Para compreender profundamente Totem e Tabu, é necessário familiarizar-se com os conceitos de inconsciente, recalque, complexo de Édipo, ambivalência afetiva e pulsão. Mas, mais que isso, é preciso estar disposto a reconhecer que as estruturas que organizam a cultura, leis, religião, moralidade, têm raízes em conflitos psíquicos que resistem à plena racionalização. Freud, ao aproximar os neuróticos dos “selvagens”, não inferioriza nenhum dos dois. Ao contrário, mostra que todos partilhamos de um mesmo substrato pulsional que a cultura tenta, sem jamais conseguir plenamente, controlar.
Explicação clara e didática sobre a etimologia das palavras totem e tabu, com foco no que é importante para quem estuda Totem e Tabu, de Freud.
TOTEM
Origem da palavra:
A palavra “totem” vem da língua dos povos indígenas da América do Norte, especificamente da língua ojíbua (ou algonquina). Na língua original, a palavra era algo como "odoodem", que significava “o seu clã” ou “sua linhagem”.
Como chegou ao Ocidente:
O termo entrou nas línguas europeias no século XVIII, através dos relatos de missionários e antropólogos que estudavam as culturas indígenas norte-americanas. Em 1791, o inglês John Long usou a forma "totem" em sua obra, e o termo se difundiu entre os estudiosos da antropologia e, depois, entre psicanalistas como Freud.
O que Totem significa:
No sentido original, o totem é geralmente um animal ou planta simbólica que representa um grupo familiar, um clã. Esse ser é considerado protetor, ancestral sagrado e guia espiritual daquele grupo.

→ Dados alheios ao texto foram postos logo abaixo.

(** The services are a deterministic machine with state [St]; each call
    answers with a reply or an exception and moves the state. *)
Variable St : Type.
Variable n_get : St -> pystr -> option pystr -> result children_page * St.
Variable n_post : St -> pystr -> query_body -> result query_page * St.
Variable yahoo : St -> pystr -> result chart_meta * St.

Definition M (A : Type) : Type := St -> outcome A * St.

Definition ret {A} (a : A) : M A := fun st => (Done a, st).

Definition bind {A B} (m : M A) (k : A -> M B) : M B :=
  fun st =>
    match m st with
    | (Done a, st') => k a st'
    | (Raised e, st') => (Raised e, st')
    | (Diverged, st') => (Diverged, st')
    end.

Definition call {A} (f : St -> result A * St) : M A :=
  fun st =>
    match f st with
    | (Ok a, st') => (Done a, st')
    | (Err e, st') => (Raised e, st')
    end.

Notation "x <- m ;; k" := (bind m (fun x => k))
  (at level 61, m at next level, right associativity).

Definition child_db_of (b : block) : list db :=
  match b with
  | ChildDatabase id title =>
      [{| db_id := remove_char MINUS id;
          db_title := match title with Some t => t | None => [] end |}]
  | OtherBlock => []
  end.

(** The [while True] loop of get_child_dbs; the URL is rebuilt on each
    turn, so a falsy cursor asks for the first page again. *)
Fixpoint get_child_dbs_loop (fuel : nat) (page_id : pystr) (dbs : list db)
  (cursor : option pystr) : M (list db) :=
  match fuel with
  | O => fun st => (Diverged, st)
  | S fuel' =>
      data <- call (fun st => n_get st page_id (cursor_truthy cursor)) ;;
      let dbs := dbs ++ flat_map child_db_of (cp_results data) in
      if negb (cp_has_more data) then ret dbs
      else get_child_dbs_loop fuel' page_id dbs (cp_next_cursor data)
  end.

Definition get_child_dbs (fuel : nat) (page_id : pystr) : M (list db) :=
  get_child_dbs_loop fuel page_id [] None.

(** The [while True] loop of query_by_date; [body] is one dictionary
    mutated in place, so a start cursor once set stays set. *)
Fixpoint query_loop (fuel : nat) (db_id : pystr) (body : query_body)
  (rows : list row) (cursor : option pystr) : M (list row) :=
  match fuel with
  | O => fun st => (Diverged, st)
  | S fuel' =>
      let body := next_request body cursor in
      data <- call (fun st => n_post st db_id body) ;;
      let rows := rows ++ qp_results data in
      if negb (qp_has_more data) then ret rows
      else query_loop fuel' db_id body rows (qp_next_cursor data)
  end.

Definition query_by_date (fuel : nat) (db_id : pystr) (date_col : string)
  (today : pystr) : M (list row) :=
  query_loop fuel db_id (date_body date_col today) [] None.

Definition parse_db1 (fuel : nat) (db_id today : pystr) : M dict :=
  rows <- query_by_date fuel db_id "날짜" today ;;
  ret (db1_of_rows rows).

Definition parse_db2 (fuel : nat) (db_id today : pystr) : M dict :=
  rows <- query_by_date fuel db_id "종목명" today ;;
  ret (db2_of_rows rows).

(** The single request of parse_db3 (lines 252-262). *)
Definition news_body (today : pystr) : query_body :=
  {| q_property := "뉴스 제목"; q_mode := Contains; q_value := today;
     q_page_size := 10; q_start_cursor := None |}.

(** The rows parse_db3 works on: one page, and [try/except] around the
    request. *)
Definition news_query (db_id today : pystr) : St -> option (list row) * St :=
  fun st =>
    match n_post st db_id (news_body today) with
    | (Ok data, st') => (Some (qp_results data), st')
    | (Err _, st') => (None, st')
    end.

Definition parse_db3 (db_id today : pystr) : M dict :=
  fun st =>
    match news_query db_id today st with
    | (Some rows, st') => (Done (db3_of_rows rows), st')
    | (None, st') => (Done db3_empty, st')
    end.

Definition parse_db4 (fuel : nat) (db_id today : pystr) : M dict :=
  rows <- query_by_date fuel db_id "날짜" today ;;
  ret (db4_of_rows rows).

Definition nth_db_id (dbs : list db) (i : nat) : pystr :=
  match nth_error dbs i with
  | Some d => db_id d
  | None => []
  end.

Definition fetch_notion (fuel : nat) (e : env) : M dict :=
  let today := today_str e in
  dbs <- get_child_dbs fuel (NOTION_PAGE_ID e) ;;
  let result : dict := [] in
  r1 <- (if (1 <=? List.length dbs)%nat
         then parse_db1 fuel (nth_db_id dbs 0) today
         else ret db1_empty) ;;
  let result := dict_update result r1 in
  r2 <- (if (2 <=? List.length dbs)%nat
         then parse_db2 fuel (nth_db_id dbs 1) today
         else ret db2_empty) ;;
  let result := dict_update result r2 in
  r3 <- (if (3 <=? List.length dbs)%nat
         then parse_db3 (nth_db_id dbs 2) today
         else ret db3_empty) ;;
  let result := dict_update result r3 in
  r4 <- (if (4 <=? List.length dbs)%nat
         then parse_db4 fuel (nth_db_id dbs 3) today
         else ret [("recommendations", JList _sample_rec)]) ;;
  let result := dict_update result r4 in
  ret result.

(** fetch_yahoo: every exception of the [try] block gives the fall-back
    quote. *)
Definition fetch_yahoo (symbol : pystr) (dec : nat) : St -> dict * St :=
  fun st =>
    match yahoo st symbol with
    | (Ok meta, st') =>
        match quote_of_meta meta dec with
        | Ok q => (q, st')
        | Err _ => (quote_fallback, st')
        end
    | (Err _, st') => (quote_fallback, st')
    end.

Fixpoint fetch_indices_loop (targets : list (string * pystr * nat))
  (indices : dict) : St -> dict * St :=
  fun st =>
    match targets with
    | [] => (indices, st)
    | (key, sym, dec) :: rest =>
        let '(v, st') := fetch_yahoo sym dec st in
        fetch_indices_loop rest (dict_set key (JDict v) indices) st'
    end.

Definition fetch_indices : St -> dict * St :=
  fetch_indices_loop TARGETS [].

(** main, up to the document handed to [json.dump]. *)
Definition main (fuel : nat) (e : env) : St -> outcome dict * St :=
  fun st =>
    let output : dict :=
      [("updated_at", JStr (now_utc_iso e));
       ("updated_kst", JStr (now_kst e))] in
    let '(notion, st1) :=
      if nonempty (NOTION_TOKEN e) && nonempty (NOTION_PAGE_ID e) then
        match fetch_notion fuel e st with
        | (Done r, st') => (Done (dict_update output r), st')
        | (Raised _, st') => (Done (dict_update output SAMPLE_NOTION), st')
        | (Diverged, st') => (Diverged, st')
        end
      else (Done (dict_update output SAMPLE_NOTION), st) in
    match notion with
    | Done output =>
        let '(indices, st2) := fetch_indices st1 in
        (Done (dict_set "indices" (JDict indices) output), st2)
    | other => (other, st1)
    end.

End Run.

Arguments ret {St A} a.
Arguments bind {St A B} m k.
Arguments call {St A} f.
Arguments get_child_dbs_loop {St} n_get fuel page_id dbs cursor.
Arguments get_child_dbs {St} n_get fuel page_id.
Arguments query_loop {St} n_post fuel db_id body rows cursor.
Arguments query_by_date {St} n_post fuel db_id date_col today.
Arguments news_query {St} n_post db_id today.
Arguments parse_db1 {St} n_post fuel db_id today.
Arguments parse_db2 {St} n_post fuel db_id today.
Arguments parse_db3 {St} n_post db_id today.
Arguments parse_db4 {St} n_post fuel db_id today.
Arguments fetch_notion {St} n_get n_post fuel e.
Arguments fetch_yahoo {St} yahoo symbol dec.
Arguments fetch_indices {St} yahoo.
Arguments main {St} n_get n_post yahoo fuel e.

(* ================================================================== *)
(** ** Vocabulary of the statements *)
(* ================================================================== *)

(** No leading character satisfies [p]. *)
Definition no_lead (p : char -> bool) (s : pystr) : Prop :=
  match s with
  | [] => True
  | c :: _ => p c = false
  end.

Definition is_enum_char (c : char) : bool := mem c ENUM_CHARS.

(** A line the segmenter has nothing to do on: not empty, free of line
    breaks and carriage returns, trimmed, and without enumeration
    prefix. *)
Definition clean_item (l : pystr) : Prop :=
  l <> [] /\ ~ In LF l /\ ~ In CR l /\ strip l = l /\ no_lead is_enum_char l.

Definition has_name (r : row) : bool :=
  nonempty (get_prop r "종목명" T_rich_text).

Definition is_featured (j : json) : bool :=
  match field "featured" j with
  | Some (JBool true) => true
  | _ => false
  end.

Definition opt_list {A} (o : option A) : list A :=
  match o with Some a => [a] | None => [] end.

(** Fixtures: texts with a carriage return inside a line, and with a tab
    after the enumeration prefix. *)
Definition text_cr : pystr := [97; CR; 98].
Definition text_tab : pystr := [49; 46; 9; 65].
Definition text_example : pystr := [49; 46; 32; 65; LF; 45; 32; 66; LF; LF; 67].


(** A recommendations row with the given name, grade and time frame. *)
Definition rec_row (name grade timeframe : pystr) : row :=
  {| properties :=
       [("날짜", P_title [{| plain_text := Some (u "2026-02-20") |}]);
        ("종목명", P_rich_text [{| plain_text := Some name |}]);
        ("추천등급", P_select (match grade with [] => None | _ => Some grade end));
        ("투자기간", P_select (match timeframe with [] => None | _ => Some timeframe end));
        ("추천사유", P_rich_text [])] |}.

Os membros do clã acreditam descender do totem e têm proibições relacionadas a ele por exemplo, não podiam comê-lo nem matá-lo.
Para Freud:
Freud vê o totem como uma figura simbólica do pai primitivo, uma forma de representar coletivamente a autoridade, a proteção e a interdição. O totem, para ele, é um substituto do pai morto e funciona como um símbolo que ancora a lei do grupo.
TABU
Origem da palavra:
A palavra “tabu” vem do idioma tonga, falado pelos povos da Polinésia (ilhas como Taiti e Tonga). A palavra original é “tapu”, que significa literalmente:
-
Proibido,
-
Sagrado,
-
Intocável ou
-
Consagrado ao divino.
Como chegou ao Ocidente:
O navegador britânico James Cook, em suas viagens pelo Pacífico Sul no século XVIII, ouviu essa palavra usada pelos habitantes das ilhas e a registrou como “taboo” em inglês. Desde então, passou a ser usada na Europa para designar proibições sagradas e rituais em culturas indígenas.
O que Tabu significa:
Na origem, um tabu é algo que está fora do alcance do contato humano por estar carregado de poder espiritual. Ele pode ser tanto um perigo quanto uma proteção. Por isso, tocar, comer, usar ou se relacionar com aquilo que é tabu pode ser considerado ofensivo ou perigoso.